Please output, without any change, the lines of the material below from the very first through the one with "From S2P Require Import SimpleEnv Scenario.".

● **Provided entries**
◇ ◇ ◇ ◇ ◇
(* ===== verification/SyscallRun.v ===== *)
(** The system calls in pieces: with no interrupt between them, the pieces of Trap.v are
    the system call of the source, and the running system goes through them. *)
From S2P Require Export TouchCode.
From S2P Require Import SimpleEnv Scenario.

Section pieces.
Context {E : Env}.
Implicit Types (s : Sys) (n fuel : nat) (i : nat).

(** The pieces one after the other, at most [n] of them. *)
Fixpoint settle (n fuel : nat) (i : nat) (r : sys_next) : KM sys_next :=
  match n, r with
  | S n, SysMore k => r ← syscall_more fuel i k; settle n fuel i r
  | _, _ => mret r
  end.

(** A family of computations has the outcome of [g] from some member on. *)
Definition agrees {A} (f : nat → KM A) (g : KM A) s : Prop := g s ≠ OutOfFuel → ∃ n, f n s = g s.

Lemma bind_bind {T A B C} (m : M T A) (k : A → M T B) (h : B → M T C) (s : T) :
  ((m ≫= k) ≫= h) s = (m ≫= λ a, k a ≫= h) s.
Proof. unfold mbind, M_bind. by destruct (m s). Qed.
Lemma bind_ret_r {T A} (m : M T A) (s : T) : (m ≫= mret) s = m s.
Proof. unfold mbind, M_bind. by destruct (m s). Qed.
Lemma lift_bind {A B} (m : MM A) (k : A → MM B) s : lift (m ≫= k) s = (lift m ≫= λ a, lift (k a)) s.
Proof. unfold lift, mbind, M_bind. destruct (m (s_mach s)) as [a m1| | | |]; [|done..]. cbn. by destruct (k a m1). Qed.

Lemma agrees_r {A} (f : nat → KM A) g g' s : g s = g' s → agrees f g' s → agrees f g s.
Proof. unfold agrees. by intros ->. Qed.
Lemma agrees_l {A} (f f' : nat → KM A) g s : (∀ n, f n s = f' n s) → agrees f' g s → agrees f g s.
Proof. intros Hf H Hg. destruct (H Hg) as [n Hn]. exists n. by rewrite Hf. Qed.

(** The same first computation. *)
Lemma agrees_bind {A B} (m : KM A) (f : A → nat → KM B) (g : A → KM B) s :
  (∀ a s', m s = Done a s' → agrees (f a) (g a) s') → agrees (λ n, m ≫= λ a, f a n) (m ≫= g) s.
Proof.
  unfold agrees, mbind, M_bind. destruct (m s) as [a s1| | | |]; [|by exists 0%nat..]. intros H. by apply (H a s1).
Qed.
Lemma agrees_step {A B C D} (m : KM A) (k : A → KM B) (K : nat → B → KM C) (k' : A → KM D) (h : D → KM C) s :
  (∀ a s', m s = Done a s' → agrees (λ n, k a ≫= K n) (k' a ≫= h) s') →
  agrees (λ n, (m ≫= k) ≫= K n) ((m ≫= k') ≫= h) s.
Proof.
  intros H. eapply agrees_r; [apply bind_bind|].
  apply (agrees_l _ (λ n, m ≫= λ a, k a ≫= K n)); [intros n; apply bind_bind|].
  by apply (agrees_bind m (λ a n, k a ≫= K n)).
Qed.
Lemma agrees_lift {A B C D} (m : MM A) (k : A → KM B) (K : nat → B → KM C) (k' : A → MM D) (h : D → KM C) s :
  (∀ a s', lift m s = Done a s' → agrees (λ n, k a ≫= K n) (lift (k' a) ≫= h) s') →
  agrees (λ n, (lift m ≫= k) ≫= K n) (lift (m ≫= k') ≫= h) s.
Proof.
  intros H. apply (agrees_r _ _ ((lift m ≫= λ a, lift (k' a)) ≫= h)).
  { unfold mbind at 1 3, M_bind at 1 3. by rewrite lift_bind. }
  by apply agrees_step.
Qed.
Lemma agrees_unwrap {A B C D} (o : option A) (k : A → KM B) (K : nat → B → KM C) (k' : A → MM D) (h : D → KM C) s :
  (∀ a, o = Some a → agrees (λ n, k a ≫= K n) (lift (k' a) ≫= h) s) →
  agrees (λ n, (unwrap o ≫= k) ≫= K n) (lift (unwrap o ≫= k') ≫= h) s.
Proof. intros H. destruct o as [a|]; [by apply (H a)|by exists 0%nat]. Qed.

(** The last piece, and a piece before others. *)
Lemma agrees_last fuel i (m : KM sys_next) s : agrees (λ n, m ≫= settle n fuel i) m s.
Proof. intros _. exists 0%nat. apply bind_ret_r. Qed.
Lemma agrees_more fuel i k (g : KM sys_next) s :
  agrees (λ n, syscall_more fuel i k ≫= settle n fuel i) g s → agrees (λ n, settle n fuel i (SysMore k)) g s.
Proof. intros H Hg. destruct (H Hg) as [n Hn]. by exists (S n). Qed.

(** ** Printing *)

Lemma uart_print_done text s : lift (uart_print text) s = Done tt (set_mach (put_uart text (s_mach s)) s).
Proof.
  revert s. induction text as [|b text IH]; intros s.
  - unfold put_uart. rewrite app_nil_r. by destruct s as [[] ? ? ?].
  - change (uart_print (b :: text)) with (uart_write b;; uart_print text). rewrite lift_bind.
    unfold mbind, M_bind. change (lift (uart_write b) s) with (Done tt (set_mach (set_uart (m_uart (s_mach s) ++ [b]) (s_mach s)) s)).
    cbn iota. rewrite IH. unfold put_uart. cbn. by rewrite <- app_assoc.
Qed.

Lemma agrees_print fuel i text ret s :
  agrees (λ n, settle n fuel i (SysMore (InPrint text ret))) (lift (uart_print text);; sys_return i ret) s.
Proof.
  revert s. induction text as [|b text IH]; intros s; apply agrees_more; cbn [syscall_more].
  - apply (agrees_r _ _ (sys_return i ret)); [|apply agrees_last]. unfold mbind at 1, M_bind. rewrite uart_print_done.
    unfold put_uart. rewrite app_nil_r. by destruct s as [[] ? ? ?].
  - change (uart_print (b :: text)) with (uart_write b;; uart_print text).
    apply (agrees_r _ _ ((lift (uart_write b);; lift (uart_print text));; sys_return i ret)).
    { unfold mbind at 1 3, M_bind at 1 3. by rewrite lift_bind. }
    apply agrees_step. intros [] s1 _. apply IH.
Qed.

(** ** Each system call *)

Lemma lift_table {A} (f : MM A) s a s' : lift f s = Done a s' → table s' = table s.
Proof. by intros (m' & _ & ->)%lift_done. Qed.
Lemma proc_eq i s p : table s !! i = Some p → proc i s = Done p s.
Proof. intros Hp. unfold proc, mbind, M_bind, gets. fold (table s). by rewrite Hp. Qed.

(** The result goes where the piece of [write] that reads the entry again puts it. *)
Lemma print_return i p msg s :
  table s !! i = Some p →
  (lift (uart_print msg;; tf_set (p_trapframe p) tf_a0 0);; mret SysDone) s = (lift (uart_print msg);; sys_return i 0) s.
Proof.
  intros Hp. unfold mbind at 1 3, M_bind at 1 3. rewrite lift_bind, uart_print_done.
  unfold mbind at 1, M_bind at 1. rewrite uart_print_done. set (s1 := set_mach _ s).
  unfold sys_return. unfold mbind at 1, M_bind at 1. by rewrite (proc_eq i s1 p).
Qed.

(** A computation that does nothing comes first. *)
Lemma agrees_head fuel i r (g : KM sys_next) s :
  agrees (λ n, settle n fuel i r) g s → agrees (λ n, mret r ≫= settle n fuel i) g s.
Proof. by apply agrees_l. Qed.

Lemma agrees_write fuel i s :
  agrees (λ n, sys_write_enter i ≫= settle n fuel i) (sys_write i;; mret SysDone) s.
Proof.
  unfold sys_write_enter, sys_write. apply agrees_step. intros p s1 [-> Hp]%proc_done.
  apply agrees_lift. intros fd s2 H2%lift_table. apply agrees_lift. intros addr s3 H3%lift_table.
  apply agrees_lift. intros size s4 H4%lift_table. case_decide; [by exists 0%nat|].
  apply agrees_lift. intros o s5 H5%lift_table. apply agrees_unwrap. intros bytes _.
  apply agrees_unwrap. intros msg _. apply agrees_head.
  eapply agrees_r; [apply print_return; by rewrite H5, H4, H3, H2|apply agrees_print].
Qed.

Lemma agrees_wait fuel i addr s :
  agrees (λ n, settle n fuel i (SysMore (InWait addr))) (sys_wait_loop i addr) s.
Proof.
  apply agrees_more. unfold sys_wait_loop, kwait_iter. cbn [syscall_more].
  eapply agrees_r; [apply bind_bind|].
  apply (agrees_l _ (λ n, kwait_scan i ≫= λ r, mret (match r with
    | ScanReaped pid xstatus => SysMore (InReaped addr pid xstatus)
    | ScanSleep prev => SysWait addr prev
    | ScanNone => SysMore (InPrint (no_kids ++ newline) (-1))
    end) ≫= settle n fuel i)); [intros n; apply bind_bind|].
  apply (agrees_bind (kwait_scan i) (λ r n, mret _ ≫= settle n fuel i)). intros [pid x|prev|] s1 _; apply agrees_head; cbn [kwait_end].
  - apply agrees_more. cbn [syscall_more]. apply (agrees_r _ _ (store_status i addr x;; sys_return i pid)); [apply bind_bind|].
    apply agrees_last.
  - by exists 0%nat.
  - apply (agrees_r _ _ (lift (uart_print (no_kids ++ newline));; sys_return i (-1))); [apply bind_bind|]. apply agrees_print.
Qed.

(** Reading the vector: the arguments read so far, and those to come. *)
Lemma agrees_args m fuel i p path acc a s :
  table s !! i = Some p →
  agrees (λ n, settle n fuel i (SysMore (InArgs path acc a)))
    (argv ← lift (read_argv m fuel (p_pagetable p) a); r ← kexec i path (acc ++ argv); unwrap r;; mret SysDone) s.
Proof.
  revert acc a s. induction m as [|m IH]; intros acc a s Hp; [by intros []|].
  apply agrees_more. cbn [syscall_more read_argv]. unfold sys_exec_arg.
  apply (agrees_l _ (λ n, (o ← lift (copy_in (p_pagetable p) a); arg_addr ← unwrap o;
    if decide (arg_addr = 0) then mret (SysMore (InExec path acc))
    else o ← lift (copy_in_str fuel (p_pagetable p) arg_addr); arg_str ← unwrap o; a ← add32 a 4;
      mret (SysMore (InArgs path (acc ++ [arg_str]) a))) ≫= settle n fuel i)).
  { intros n. unfold mbind at 1 2, M_bind at 1 2. by rewrite (proc_eq i s p). }
  apply agrees_lift. intros o s1 [_ ->]%(lift_reads _ _ _ _ (reads_copy_in _ _)). apply agrees_unwrap. intros w _.
  case_decide.
  - apply agrees_head, agrees_more. cbn [syscall_more].
    apply (agrees_r _ _ (r ← kexec i path acc; unwrap r;; mret SysDone)); [|apply agrees_last].
    unfold mbind at 1, M_bind at 1. cbn. rewrite app_nil_r. by destruct s.
  - apply agrees_lift. intros o' s1 [_ ->]%(lift_reads _ _ _ _ (reads_copy_in_str _ _ _)). apply agrees_unwrap. intros arg _.
    unfold add32. case_decide; [|by exists 0%nat]. apply agrees_head.
    eapply agrees_r; [|by apply (IH (acc ++ [arg]) (a + 4) s)].
    unfold mbind, M_bind, lift. cbn. destruct (read_argv m fuel (p_pagetable p) (a + 4) (s_mach s)); [|done..].
    cbn. by rewrite <- app_assoc.
Qed.

Lemma agrees_exec fuel i s :
  agrees (λ n, sys_exec_enter fuel i ≫= settle n fuel i) (sys_exec fuel i;; mret SysDone) s.
Proof.
  unfold sys_exec_enter, sys_exec. apply agrees_step. intros p s1 [-> Hp]%proc_done.
  apply agrees_step. intros pa s1 [_ ->]%(lift_reads _ _ _ _ (reads_tf_get _ _)).
  apply agrees_step. intros va s1 [_ ->]%(lift_reads _ _ _ _ (reads_tf_get _ _)).
  apply agrees_step. intros o s1 [_ ->]%(lift_reads _ _ _ _ (reads_copy_in_str _ _ _)).
  apply agrees_step. intros path s1 Hs1. destruct o as [?|]; [injection Hs1 as -> <-|done].
  apply agrees_head. eapply agrees_r; [apply bind_bind|]. eapply agrees_r; [|by apply (agrees_args fuel fuel i p path [] va s)].
  unfold mbind, M_bind. destruct (lift _ s); [|done..]. by destruct (kexec i path _ _).
Qed.

Lemma agrees_syscall fuel i s : agrees (λ n, syscall_enter fuel i ≫= settle n fuel i) (syscall fuel i) s.
Proof.
  unfold syscall_enter, syscall.
  apply (agrees_r _ _ (syscall fuel i ≫= mret)); [by rewrite bind_ret_r|]. unfold syscall.
  apply agrees_step. intros p s1 _. apply agrees_step. intros num s2 _.
  repeat case_decide; (eapply agrees_r; [apply bind_ret_r|]).
  - apply agrees_write.
  - apply agrees_last.
  - apply agrees_exec.
  - unfold sys_wait_enter. apply (agrees_r _ _ (sys_wait_enter i ≫= mret)); [by rewrite bind_ret_r|]. unfold sys_wait_enter.
    apply agrees_step. intros p' s3 _. apply agrees_step. intros addr s4 _. apply agrees_head.
    eapply agrees_r; [apply bind_ret_r|]. apply agrees_wait.
  - apply agrees_last.
  - by exists 0%nat.
Qed.

(** ** The running system goes through the pieces *)

Definition ends (r : sys_next) : Prop := match r with SysMore _ => False | _ => True end.

Lemma settle_runs n fuel regs th i k s r s' :
  settle n fuel i (SysMore k) s = Done r s' → ends r → ∃ s1 place,
    rtc step (mkConfig s th (RunInside i k)) (mkConfig s1 th place) ∧
    code fuel regs th place s1 = Done (after_syscall i r) s'.
Proof.
  intros H Hr. revert k s H. induction n as [|n IH]; intros k s H; cbn [settle] in H; [by injection H as <- _|].
  apply bind_done in H as (r1 & s1 & H1 & H).
  assert (code fuel regs th (RunInside i k) s = Done (after_syscall i r1) s1) as Hc.
  { cbn [code]. unfold mbind, M_bind. by rewrite H1. }
  destruct r1 as [|k1|a prev|prev].
  2: { destruct (IH k1 s1 H) as (s2 & place & Hs & Hp). exists s2, place. split; [|done].
       eapply rtc_l; [|exact Hs]. by eapply step_goto. }
  all: exists s, (RunInside i k); split; [done|]; by destruct n; injection H as <- <-.
Qed.

Lemma sys_return_ends i ret s r s' : sys_return i ret s = Done r s' → ends r.
Proof. by intros ->%sys_return_done. Qed.
Lemma syscall_ends fuel i s r s' : syscall fuel i s = Done r s' → ends r.
Proof.
  unfold syscall. intros (? & ? & _ & H)%bind_done. apply bind_done in H as (num & ? & _ & H). repeat case_decide.
  1-3: by apply bind_done in H as (? & ? & _ & [= <- _]).
  - unfold sys_wait_enter, sys_wait_loop in H. do 3 apply bind_done in H as (? & ? & _ & H).
    case_match; [by eapply sys_return_ends|by injection H as <- _].
  - unfold sys_exit_enter in H. do 3 apply bind_done in H as (? & ? & _ & H). by injection H as <- _.
  - done.
Qed.

(** Cut at the places where interrupts are let in, a system call is still the system
    call of the source.  Whatever [syscall] does at a state - its result and the state it
    leaves, or its panic or fault - the pieces do when nothing comes between them; and
    whenever it returns, or ends in a switch, the steps of the running system lead from
    its start to a place whose code ends in the same way and in the same state. *)
Theorem syscall_in_pieces fuel i s :
  syscall fuel i s ≠ OutOfFuel →
  (∃ n, (r ← syscall_enter fuel i; settle n fuel i r) s = syscall fuel i s) ∧
  ∀ r s' regs th, syscall fuel i s = Done r s' → ∃ s1 place,
    rtc step (mkConfig s th (RunSyscall i)) (mkConfig s1 th place) ∧
    code fuel regs th place s1 = Done (after_syscall i r) s'.
Proof.
  intros Hs. destruct (agrees_syscall fuel i s Hs) as [n Hn]. split; [by exists n|].
  intros r s' regs th H. pose proof (syscall_ends _ _ _ _ _ H) as Hr. rewrite H in Hn.
  apply bind_done in Hn as (r1 & s1 & H1 & H2).
  assert (code fuel regs th (RunSyscall i) s = Done (after_syscall i r1) s1) as Hc.
  { cbn [code]. unfold mbind, M_bind. by rewrite H1. }
  destruct r1 as [|k|a prev|prev].
  2: { destruct (settle_runs n fuel regs th i k s1 r s' H2 Hr) as (s2 & place & Hst & Hp). exists s2, place.
       split; [|done]. eapply rtc_l; [|exact Hst]. by eapply step_goto. }
  all: exists s, (RunSyscall i); split; [done|]; by destruct n; injection H2 as <- <-.
Qed.
End pieces.

(** Init waits without a child: the answer is printed byte by byte. *)
Lemma syscall_in_pieces_witness : ∃ c s', reachable c ∧ c_run c = RunSyscall 0 ∧
  syscall 10 0 (c_sys c) = Done SysDone s' ∧ ∃ c' place, rtc step c c' ∧ c_run c' = place ∧
  code 10 Context_zero (c_threads c) place (c_sys c') = Done (Goto (RunReturn 0)) s'.
Proof.
  destruct calls_reachable as (c & Hc & H). unfold calls in H. destruct c as [s th r]. cbn [c_run c_sys c_threads] in *.
  destruct r as [| | | | |[|]| | |]; try done. destruct (syscall 10 0 s) as [[] s'| | | |] eqn:Hs; try done.
  exists (mkConfig s th (RunSyscall 0)), s'. split; [exact Hc|]. split; [done|]. split; [exact Hs|].
  assert (syscall 10 0 s ≠ OutOfFuel) as Hne by (rewrite Hs; discriminate).
  destruct (proj2 (syscall_in_pieces 10 0 s Hne) SysDone s' Context_zero th Hs) as (s1 & place & Hst & Hp).
  exists (mkConfig s1 th place), place. split; [exact Hst|]. split; [done|exact Hp].
Defined.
◇ ◇ ◇ ◇ ◇
● **Exercise result**
(* ===== verification/SyscallRun.v ===== *)
(** The system calls in pieces: with no interrupt between them, the pieces of Trap.v are
    the system call of the source, and the running system goes through them. *)
From S2P Require Export TouchCode.
From S2P Require Import SimpleEnv Scenario.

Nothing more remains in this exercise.